::: Data

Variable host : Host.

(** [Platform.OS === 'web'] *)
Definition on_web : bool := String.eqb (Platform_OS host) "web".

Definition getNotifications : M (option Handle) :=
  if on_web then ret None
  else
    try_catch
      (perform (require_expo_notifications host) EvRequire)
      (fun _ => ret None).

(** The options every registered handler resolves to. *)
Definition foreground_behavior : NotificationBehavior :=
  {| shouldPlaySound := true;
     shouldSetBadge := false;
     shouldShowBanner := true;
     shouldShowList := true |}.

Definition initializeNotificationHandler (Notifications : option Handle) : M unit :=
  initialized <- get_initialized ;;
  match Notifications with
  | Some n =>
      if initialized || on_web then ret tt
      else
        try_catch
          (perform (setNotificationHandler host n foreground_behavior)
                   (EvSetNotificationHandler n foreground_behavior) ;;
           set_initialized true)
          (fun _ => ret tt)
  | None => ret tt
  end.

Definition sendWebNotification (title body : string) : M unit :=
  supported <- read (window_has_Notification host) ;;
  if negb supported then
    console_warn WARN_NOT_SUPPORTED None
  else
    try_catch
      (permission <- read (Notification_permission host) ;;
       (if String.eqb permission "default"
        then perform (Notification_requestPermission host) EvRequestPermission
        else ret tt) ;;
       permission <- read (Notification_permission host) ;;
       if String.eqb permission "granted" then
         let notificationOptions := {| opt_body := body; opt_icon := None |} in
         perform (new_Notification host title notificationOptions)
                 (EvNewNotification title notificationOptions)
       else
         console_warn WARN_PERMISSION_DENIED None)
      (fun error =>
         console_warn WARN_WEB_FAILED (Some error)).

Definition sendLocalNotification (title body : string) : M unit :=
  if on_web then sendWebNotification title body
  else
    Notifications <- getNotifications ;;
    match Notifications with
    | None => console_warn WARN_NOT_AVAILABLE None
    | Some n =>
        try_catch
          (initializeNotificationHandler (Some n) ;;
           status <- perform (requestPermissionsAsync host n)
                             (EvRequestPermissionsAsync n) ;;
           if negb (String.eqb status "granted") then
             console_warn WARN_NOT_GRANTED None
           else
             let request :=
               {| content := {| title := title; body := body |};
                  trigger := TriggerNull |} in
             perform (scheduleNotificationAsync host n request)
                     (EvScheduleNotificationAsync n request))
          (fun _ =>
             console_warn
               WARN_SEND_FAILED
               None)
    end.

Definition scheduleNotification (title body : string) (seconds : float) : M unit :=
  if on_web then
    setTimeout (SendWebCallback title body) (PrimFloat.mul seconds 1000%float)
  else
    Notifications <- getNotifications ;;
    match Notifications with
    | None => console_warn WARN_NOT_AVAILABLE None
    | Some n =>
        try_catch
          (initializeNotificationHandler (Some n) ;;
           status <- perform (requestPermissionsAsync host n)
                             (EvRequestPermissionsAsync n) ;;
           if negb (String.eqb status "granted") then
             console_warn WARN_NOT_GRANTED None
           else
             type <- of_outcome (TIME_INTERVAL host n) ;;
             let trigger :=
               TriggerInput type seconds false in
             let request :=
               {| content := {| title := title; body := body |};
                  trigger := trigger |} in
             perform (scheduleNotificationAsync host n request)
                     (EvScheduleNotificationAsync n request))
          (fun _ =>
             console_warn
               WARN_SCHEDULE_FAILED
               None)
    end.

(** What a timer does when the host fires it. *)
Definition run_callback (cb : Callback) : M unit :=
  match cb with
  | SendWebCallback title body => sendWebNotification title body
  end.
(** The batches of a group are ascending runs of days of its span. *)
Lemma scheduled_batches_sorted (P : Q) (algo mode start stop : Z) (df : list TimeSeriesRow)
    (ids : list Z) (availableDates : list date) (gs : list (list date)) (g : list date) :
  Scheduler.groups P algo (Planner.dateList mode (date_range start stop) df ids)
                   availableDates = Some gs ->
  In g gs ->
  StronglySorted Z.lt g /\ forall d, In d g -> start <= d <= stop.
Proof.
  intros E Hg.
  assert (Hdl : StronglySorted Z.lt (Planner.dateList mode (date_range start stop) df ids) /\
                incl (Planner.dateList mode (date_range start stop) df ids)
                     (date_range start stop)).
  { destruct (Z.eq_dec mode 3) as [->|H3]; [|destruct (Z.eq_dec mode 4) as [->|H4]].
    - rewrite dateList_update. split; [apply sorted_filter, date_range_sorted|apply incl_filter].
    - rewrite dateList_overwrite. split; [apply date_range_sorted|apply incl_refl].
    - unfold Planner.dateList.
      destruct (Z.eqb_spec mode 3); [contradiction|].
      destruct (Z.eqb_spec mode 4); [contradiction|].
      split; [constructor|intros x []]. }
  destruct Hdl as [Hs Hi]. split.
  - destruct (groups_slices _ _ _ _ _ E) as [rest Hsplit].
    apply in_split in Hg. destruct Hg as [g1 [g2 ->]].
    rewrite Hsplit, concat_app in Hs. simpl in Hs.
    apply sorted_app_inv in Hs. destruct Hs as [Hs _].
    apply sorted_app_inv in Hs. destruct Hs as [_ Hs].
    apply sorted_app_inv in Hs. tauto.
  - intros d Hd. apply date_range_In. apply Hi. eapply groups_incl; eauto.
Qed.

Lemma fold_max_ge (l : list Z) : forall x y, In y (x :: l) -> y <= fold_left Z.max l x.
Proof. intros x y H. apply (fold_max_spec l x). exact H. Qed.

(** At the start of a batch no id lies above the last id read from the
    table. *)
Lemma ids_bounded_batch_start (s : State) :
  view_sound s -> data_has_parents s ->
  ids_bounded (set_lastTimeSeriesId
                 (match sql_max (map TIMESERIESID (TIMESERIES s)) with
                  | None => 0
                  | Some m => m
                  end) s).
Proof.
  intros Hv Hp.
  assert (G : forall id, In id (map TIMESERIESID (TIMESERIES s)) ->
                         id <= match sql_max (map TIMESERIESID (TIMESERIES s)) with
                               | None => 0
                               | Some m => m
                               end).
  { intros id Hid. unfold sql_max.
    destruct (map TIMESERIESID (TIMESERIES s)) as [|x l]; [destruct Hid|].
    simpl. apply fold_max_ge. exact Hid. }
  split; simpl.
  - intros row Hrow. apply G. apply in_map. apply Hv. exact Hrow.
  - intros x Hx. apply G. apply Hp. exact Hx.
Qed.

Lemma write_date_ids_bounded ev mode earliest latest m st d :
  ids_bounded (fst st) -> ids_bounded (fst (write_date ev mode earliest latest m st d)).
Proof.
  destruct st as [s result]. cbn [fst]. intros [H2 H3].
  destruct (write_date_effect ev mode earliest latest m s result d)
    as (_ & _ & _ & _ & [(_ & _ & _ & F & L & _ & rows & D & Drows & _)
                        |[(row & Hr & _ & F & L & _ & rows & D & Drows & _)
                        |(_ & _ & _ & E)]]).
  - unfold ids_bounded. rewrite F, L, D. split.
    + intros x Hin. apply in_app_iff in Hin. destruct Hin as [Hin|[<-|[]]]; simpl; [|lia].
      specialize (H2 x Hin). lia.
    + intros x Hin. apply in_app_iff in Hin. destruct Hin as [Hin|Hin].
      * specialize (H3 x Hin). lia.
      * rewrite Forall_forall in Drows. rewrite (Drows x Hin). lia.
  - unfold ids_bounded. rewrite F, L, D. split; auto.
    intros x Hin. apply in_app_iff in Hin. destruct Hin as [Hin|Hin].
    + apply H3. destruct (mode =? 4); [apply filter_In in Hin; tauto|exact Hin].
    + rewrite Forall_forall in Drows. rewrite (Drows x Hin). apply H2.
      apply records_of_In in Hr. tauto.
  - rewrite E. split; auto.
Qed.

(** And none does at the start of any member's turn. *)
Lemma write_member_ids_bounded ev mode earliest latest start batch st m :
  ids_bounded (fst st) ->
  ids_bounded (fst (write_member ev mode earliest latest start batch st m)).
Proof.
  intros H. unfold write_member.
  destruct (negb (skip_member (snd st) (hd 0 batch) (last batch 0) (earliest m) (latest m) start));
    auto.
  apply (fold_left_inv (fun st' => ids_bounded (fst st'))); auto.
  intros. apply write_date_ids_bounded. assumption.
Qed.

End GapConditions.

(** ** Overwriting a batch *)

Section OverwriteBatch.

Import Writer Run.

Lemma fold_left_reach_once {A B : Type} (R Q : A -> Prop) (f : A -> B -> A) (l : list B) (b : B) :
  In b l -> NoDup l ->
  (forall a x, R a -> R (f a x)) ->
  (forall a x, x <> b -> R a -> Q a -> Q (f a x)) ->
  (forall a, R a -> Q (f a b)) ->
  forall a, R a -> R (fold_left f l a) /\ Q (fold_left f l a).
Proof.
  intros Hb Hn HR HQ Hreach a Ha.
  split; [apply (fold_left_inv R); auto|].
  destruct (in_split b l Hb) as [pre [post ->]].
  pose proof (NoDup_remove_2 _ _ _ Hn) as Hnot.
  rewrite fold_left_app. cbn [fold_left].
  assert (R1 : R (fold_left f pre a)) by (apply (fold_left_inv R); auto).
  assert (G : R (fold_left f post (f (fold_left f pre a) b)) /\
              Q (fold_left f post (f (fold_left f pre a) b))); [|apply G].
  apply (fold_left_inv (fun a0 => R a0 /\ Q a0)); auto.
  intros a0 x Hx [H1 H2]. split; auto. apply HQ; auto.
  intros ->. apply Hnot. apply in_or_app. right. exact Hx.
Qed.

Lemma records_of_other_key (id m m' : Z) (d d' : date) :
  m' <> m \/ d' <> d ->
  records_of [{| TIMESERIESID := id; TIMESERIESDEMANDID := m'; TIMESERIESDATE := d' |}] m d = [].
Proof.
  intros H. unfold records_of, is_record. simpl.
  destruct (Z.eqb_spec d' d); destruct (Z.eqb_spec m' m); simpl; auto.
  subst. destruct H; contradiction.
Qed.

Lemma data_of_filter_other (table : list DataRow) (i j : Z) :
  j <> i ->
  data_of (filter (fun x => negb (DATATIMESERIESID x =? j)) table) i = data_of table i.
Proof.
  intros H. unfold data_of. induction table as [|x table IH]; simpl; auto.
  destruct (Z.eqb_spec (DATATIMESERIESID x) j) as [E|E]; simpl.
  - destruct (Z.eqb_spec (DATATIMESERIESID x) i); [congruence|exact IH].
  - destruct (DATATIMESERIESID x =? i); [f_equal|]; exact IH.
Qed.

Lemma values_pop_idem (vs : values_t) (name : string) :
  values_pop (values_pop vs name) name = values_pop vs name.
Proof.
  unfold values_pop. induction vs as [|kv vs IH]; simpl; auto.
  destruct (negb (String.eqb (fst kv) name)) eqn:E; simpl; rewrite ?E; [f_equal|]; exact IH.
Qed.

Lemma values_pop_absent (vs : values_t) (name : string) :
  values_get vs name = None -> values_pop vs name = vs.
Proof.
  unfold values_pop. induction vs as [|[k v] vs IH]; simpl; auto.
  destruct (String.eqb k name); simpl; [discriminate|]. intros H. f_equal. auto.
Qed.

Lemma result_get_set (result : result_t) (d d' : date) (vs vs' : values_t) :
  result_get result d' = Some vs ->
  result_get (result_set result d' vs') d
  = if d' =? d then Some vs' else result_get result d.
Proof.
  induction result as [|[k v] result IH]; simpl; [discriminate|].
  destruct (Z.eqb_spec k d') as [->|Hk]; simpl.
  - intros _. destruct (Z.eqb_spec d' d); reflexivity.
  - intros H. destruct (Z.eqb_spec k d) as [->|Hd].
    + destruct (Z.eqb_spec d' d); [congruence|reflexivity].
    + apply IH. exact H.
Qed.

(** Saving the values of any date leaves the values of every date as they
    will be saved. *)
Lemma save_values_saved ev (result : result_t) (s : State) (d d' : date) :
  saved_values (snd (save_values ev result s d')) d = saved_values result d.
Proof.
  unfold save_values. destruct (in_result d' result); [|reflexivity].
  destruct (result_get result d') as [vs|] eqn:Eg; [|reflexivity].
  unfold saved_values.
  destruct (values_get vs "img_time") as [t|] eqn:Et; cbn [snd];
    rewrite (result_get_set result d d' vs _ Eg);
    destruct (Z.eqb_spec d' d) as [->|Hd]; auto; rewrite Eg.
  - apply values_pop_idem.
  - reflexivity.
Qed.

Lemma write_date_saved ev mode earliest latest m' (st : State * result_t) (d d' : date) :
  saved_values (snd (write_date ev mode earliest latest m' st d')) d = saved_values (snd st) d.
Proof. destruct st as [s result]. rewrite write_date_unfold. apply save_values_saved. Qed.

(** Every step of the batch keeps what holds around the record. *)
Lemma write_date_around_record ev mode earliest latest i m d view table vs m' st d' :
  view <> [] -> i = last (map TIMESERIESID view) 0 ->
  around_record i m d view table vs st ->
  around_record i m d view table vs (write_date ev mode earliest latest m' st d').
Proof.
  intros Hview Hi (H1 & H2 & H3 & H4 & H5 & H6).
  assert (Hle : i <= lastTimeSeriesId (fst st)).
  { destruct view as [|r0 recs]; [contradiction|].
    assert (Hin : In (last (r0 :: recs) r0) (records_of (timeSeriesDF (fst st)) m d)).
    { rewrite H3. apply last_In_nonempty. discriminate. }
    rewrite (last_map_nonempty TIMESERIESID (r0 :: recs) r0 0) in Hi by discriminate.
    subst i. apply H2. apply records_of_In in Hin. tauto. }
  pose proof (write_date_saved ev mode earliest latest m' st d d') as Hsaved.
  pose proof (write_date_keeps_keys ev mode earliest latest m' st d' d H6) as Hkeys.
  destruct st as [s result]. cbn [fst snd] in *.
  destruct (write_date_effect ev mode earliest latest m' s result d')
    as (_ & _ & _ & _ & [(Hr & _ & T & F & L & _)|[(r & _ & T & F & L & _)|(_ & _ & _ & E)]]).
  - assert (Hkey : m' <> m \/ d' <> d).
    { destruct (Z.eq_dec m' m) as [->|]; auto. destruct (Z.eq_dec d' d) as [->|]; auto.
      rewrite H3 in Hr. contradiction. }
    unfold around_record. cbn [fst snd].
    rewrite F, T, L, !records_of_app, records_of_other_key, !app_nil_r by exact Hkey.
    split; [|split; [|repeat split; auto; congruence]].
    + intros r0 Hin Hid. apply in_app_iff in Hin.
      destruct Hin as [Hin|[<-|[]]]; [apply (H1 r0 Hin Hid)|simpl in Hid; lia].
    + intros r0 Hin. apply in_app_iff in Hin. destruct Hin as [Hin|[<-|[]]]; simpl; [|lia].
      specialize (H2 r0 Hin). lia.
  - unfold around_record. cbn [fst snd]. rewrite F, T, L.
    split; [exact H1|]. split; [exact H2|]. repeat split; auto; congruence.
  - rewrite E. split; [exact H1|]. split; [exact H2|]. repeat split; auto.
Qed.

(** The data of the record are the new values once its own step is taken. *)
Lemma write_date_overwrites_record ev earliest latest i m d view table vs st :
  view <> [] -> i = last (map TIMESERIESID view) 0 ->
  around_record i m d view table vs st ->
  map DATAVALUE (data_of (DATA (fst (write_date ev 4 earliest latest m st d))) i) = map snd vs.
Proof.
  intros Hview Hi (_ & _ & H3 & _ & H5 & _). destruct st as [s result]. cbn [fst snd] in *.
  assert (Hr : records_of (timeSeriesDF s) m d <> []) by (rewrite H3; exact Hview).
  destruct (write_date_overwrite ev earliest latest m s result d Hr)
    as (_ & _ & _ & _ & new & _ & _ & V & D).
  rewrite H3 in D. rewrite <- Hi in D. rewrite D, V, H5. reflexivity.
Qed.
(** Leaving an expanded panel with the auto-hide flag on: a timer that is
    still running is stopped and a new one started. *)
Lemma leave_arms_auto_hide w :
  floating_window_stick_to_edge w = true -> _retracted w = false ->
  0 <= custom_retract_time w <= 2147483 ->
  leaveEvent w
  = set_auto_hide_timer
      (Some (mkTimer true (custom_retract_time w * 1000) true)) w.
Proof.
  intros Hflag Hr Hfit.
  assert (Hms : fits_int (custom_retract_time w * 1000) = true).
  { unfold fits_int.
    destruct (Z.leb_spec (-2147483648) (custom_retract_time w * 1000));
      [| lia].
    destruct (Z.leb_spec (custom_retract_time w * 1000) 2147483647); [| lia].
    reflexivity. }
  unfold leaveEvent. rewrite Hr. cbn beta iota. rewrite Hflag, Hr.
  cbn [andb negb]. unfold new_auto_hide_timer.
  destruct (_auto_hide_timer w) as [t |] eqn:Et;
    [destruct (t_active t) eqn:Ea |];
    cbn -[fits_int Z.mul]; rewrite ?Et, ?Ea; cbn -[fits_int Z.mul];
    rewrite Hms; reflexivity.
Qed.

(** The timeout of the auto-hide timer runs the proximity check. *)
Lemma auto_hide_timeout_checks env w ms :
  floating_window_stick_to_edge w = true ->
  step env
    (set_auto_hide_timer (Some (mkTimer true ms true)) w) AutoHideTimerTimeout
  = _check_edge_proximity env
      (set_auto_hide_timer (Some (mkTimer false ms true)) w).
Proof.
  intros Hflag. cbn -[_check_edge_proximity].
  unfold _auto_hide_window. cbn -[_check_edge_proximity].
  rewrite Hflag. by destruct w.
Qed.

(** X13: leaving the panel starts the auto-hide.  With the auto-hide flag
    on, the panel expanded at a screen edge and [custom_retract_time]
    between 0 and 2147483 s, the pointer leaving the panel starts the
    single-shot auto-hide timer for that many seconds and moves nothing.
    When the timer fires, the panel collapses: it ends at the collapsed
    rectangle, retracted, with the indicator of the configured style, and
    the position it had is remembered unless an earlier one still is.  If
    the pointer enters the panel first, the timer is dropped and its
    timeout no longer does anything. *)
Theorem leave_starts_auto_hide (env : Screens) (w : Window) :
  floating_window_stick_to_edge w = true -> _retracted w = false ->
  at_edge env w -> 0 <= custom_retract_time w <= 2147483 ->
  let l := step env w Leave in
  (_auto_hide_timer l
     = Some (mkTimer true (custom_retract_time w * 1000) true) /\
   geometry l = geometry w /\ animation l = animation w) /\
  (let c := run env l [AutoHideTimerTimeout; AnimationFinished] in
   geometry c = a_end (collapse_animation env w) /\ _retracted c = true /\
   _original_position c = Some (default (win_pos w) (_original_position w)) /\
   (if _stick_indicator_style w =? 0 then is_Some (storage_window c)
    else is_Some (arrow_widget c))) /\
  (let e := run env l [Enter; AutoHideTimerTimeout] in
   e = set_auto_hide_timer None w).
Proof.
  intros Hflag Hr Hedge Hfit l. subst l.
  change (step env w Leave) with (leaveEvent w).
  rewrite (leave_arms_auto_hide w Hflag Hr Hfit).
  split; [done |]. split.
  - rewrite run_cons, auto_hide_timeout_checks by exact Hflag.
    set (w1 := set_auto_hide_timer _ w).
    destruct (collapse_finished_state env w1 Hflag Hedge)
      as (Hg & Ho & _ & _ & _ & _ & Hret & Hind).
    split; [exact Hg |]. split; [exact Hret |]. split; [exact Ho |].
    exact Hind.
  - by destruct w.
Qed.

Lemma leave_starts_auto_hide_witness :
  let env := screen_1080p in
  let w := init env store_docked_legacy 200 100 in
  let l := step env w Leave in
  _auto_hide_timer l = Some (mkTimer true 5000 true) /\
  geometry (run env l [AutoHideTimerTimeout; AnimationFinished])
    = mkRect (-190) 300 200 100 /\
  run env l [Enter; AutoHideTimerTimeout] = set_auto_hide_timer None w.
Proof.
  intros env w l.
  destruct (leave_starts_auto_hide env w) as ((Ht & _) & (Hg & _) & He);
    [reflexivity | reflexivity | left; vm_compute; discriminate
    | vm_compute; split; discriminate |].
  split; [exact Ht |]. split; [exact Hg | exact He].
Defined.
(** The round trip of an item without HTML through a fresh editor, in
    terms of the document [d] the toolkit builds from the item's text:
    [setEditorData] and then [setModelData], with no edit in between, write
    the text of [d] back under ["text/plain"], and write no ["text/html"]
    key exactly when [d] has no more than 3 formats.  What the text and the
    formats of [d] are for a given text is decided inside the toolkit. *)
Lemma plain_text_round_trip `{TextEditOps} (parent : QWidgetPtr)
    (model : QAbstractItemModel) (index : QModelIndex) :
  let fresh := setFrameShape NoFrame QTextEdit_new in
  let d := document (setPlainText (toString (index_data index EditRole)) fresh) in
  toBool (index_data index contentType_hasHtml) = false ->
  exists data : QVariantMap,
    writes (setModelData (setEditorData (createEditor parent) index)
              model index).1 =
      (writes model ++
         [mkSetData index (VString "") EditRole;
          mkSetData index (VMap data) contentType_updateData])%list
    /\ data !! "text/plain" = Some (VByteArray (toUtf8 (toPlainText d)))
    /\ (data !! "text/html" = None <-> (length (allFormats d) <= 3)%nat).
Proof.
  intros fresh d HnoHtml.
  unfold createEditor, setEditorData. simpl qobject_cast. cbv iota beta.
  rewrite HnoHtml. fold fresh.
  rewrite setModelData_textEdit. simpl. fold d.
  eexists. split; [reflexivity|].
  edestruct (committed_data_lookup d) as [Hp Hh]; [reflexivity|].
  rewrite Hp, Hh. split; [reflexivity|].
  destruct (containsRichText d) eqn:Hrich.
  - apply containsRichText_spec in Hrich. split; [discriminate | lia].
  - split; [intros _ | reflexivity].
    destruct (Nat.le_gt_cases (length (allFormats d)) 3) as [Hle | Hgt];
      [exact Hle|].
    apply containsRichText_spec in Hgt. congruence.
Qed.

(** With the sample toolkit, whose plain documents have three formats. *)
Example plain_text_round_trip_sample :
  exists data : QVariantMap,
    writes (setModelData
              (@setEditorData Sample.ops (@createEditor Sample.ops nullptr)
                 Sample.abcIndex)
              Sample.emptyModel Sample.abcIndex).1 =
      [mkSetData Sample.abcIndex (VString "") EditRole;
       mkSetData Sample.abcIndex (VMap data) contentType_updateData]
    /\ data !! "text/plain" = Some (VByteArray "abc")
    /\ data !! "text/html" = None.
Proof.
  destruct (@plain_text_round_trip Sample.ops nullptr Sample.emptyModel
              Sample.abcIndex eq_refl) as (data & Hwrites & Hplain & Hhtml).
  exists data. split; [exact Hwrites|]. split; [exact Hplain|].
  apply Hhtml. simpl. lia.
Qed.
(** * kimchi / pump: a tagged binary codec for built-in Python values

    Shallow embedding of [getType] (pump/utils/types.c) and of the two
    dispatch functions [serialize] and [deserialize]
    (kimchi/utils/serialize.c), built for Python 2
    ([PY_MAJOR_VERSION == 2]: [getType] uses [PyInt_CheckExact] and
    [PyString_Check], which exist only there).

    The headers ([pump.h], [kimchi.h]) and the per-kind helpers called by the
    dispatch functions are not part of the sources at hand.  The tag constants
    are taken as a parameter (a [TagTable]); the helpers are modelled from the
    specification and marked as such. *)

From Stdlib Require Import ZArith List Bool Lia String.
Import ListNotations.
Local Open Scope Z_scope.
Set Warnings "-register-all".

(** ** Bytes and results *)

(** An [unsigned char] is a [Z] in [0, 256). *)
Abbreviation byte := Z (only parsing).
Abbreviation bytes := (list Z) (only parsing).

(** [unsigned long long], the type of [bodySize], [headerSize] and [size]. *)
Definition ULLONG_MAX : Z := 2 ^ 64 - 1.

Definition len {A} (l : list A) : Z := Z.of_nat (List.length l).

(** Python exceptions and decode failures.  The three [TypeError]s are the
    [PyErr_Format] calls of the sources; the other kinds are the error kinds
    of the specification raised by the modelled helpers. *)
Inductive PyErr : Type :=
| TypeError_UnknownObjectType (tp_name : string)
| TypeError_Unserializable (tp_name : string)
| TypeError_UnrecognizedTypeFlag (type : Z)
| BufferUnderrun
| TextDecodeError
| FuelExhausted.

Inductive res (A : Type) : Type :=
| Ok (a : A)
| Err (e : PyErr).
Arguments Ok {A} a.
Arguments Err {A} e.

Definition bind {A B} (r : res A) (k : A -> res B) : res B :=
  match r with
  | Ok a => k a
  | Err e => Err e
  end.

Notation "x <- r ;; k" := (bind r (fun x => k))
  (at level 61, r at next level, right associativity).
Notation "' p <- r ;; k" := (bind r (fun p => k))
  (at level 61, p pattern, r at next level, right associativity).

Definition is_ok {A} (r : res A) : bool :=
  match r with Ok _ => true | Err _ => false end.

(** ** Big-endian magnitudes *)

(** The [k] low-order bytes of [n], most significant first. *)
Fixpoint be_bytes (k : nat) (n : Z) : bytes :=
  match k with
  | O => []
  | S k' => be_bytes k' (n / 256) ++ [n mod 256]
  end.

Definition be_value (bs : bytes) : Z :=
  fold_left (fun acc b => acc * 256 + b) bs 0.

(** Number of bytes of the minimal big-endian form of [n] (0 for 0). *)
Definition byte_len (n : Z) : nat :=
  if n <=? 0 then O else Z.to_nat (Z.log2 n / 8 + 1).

::::::

## What to work on
Could you write out, exactly as they stand, only the lines above that begin at the line with "assert (G : R" and stop after the line with "unfold values_pop. induction vs as [|[k"?

## Result
  assert (G : R (fold_left f post (f (fold_left f pre a) b)) /\
              Q (fold_left f post (f (fold_left f pre a) b))); [|apply G].
  apply (fold_left_inv (fun a0 => R a0 /\ Q a0)); auto.
  intros a0 x Hx [H1 H2]. split; auto. apply HQ; auto.
  intros ->. apply Hnot. apply in_or_app. right. exact Hx.
Qed.

Lemma records_of_other_key (id m m' : Z) (d d' : date) :
  m' <> m \/ d' <> d ->
  records_of [{| TIMESERIESID := id; TIMESERIESDEMANDID := m'; TIMESERIESDATE := d' |}] m d = [].
Proof.
  intros H. unfold records_of, is_record. simpl.
  destruct (Z.eqb_spec d' d); destruct (Z.eqb_spec m' m); simpl; auto.
  subst. destruct H; contradiction.
Qed.

Lemma data_of_filter_other (table : list DataRow) (i j : Z) :
  j <> i ->
  data_of (filter (fun x => negb (DATATIMESERIESID x =? j)) table) i = data_of table i.
Proof.
  intros H. unfold data_of. induction table as [|x table IH]; simpl; auto.
  destruct (Z.eqb_spec (DATATIMESERIESID x) j) as [E|E]; simpl.
  - destruct (Z.eqb_spec (DATATIMESERIESID x) i); [congruence|exact IH].
  - destruct (DATATIMESERIESID x =? i); [f_equal|]; exact IH.
Qed.

Lemma values_pop_idem (vs : values_t) (name : string) :
  values_pop (values_pop vs name) name = values_pop vs name.
Proof.
  unfold values_pop. induction vs as [|kv vs IH]; simpl; auto.
  destruct (negb (String.eqb (fst kv) name)) eqn:E; simpl; rewrite ?E; [f_equal|]; exact IH.
Qed.

Lemma values_pop_absent (vs : values_t) (name : string) :
  values_get vs name = None -> values_pop vs name = vs.
Proof.
  unfold values_pop. induction vs as [|[k v] vs IH]; simpl; auto.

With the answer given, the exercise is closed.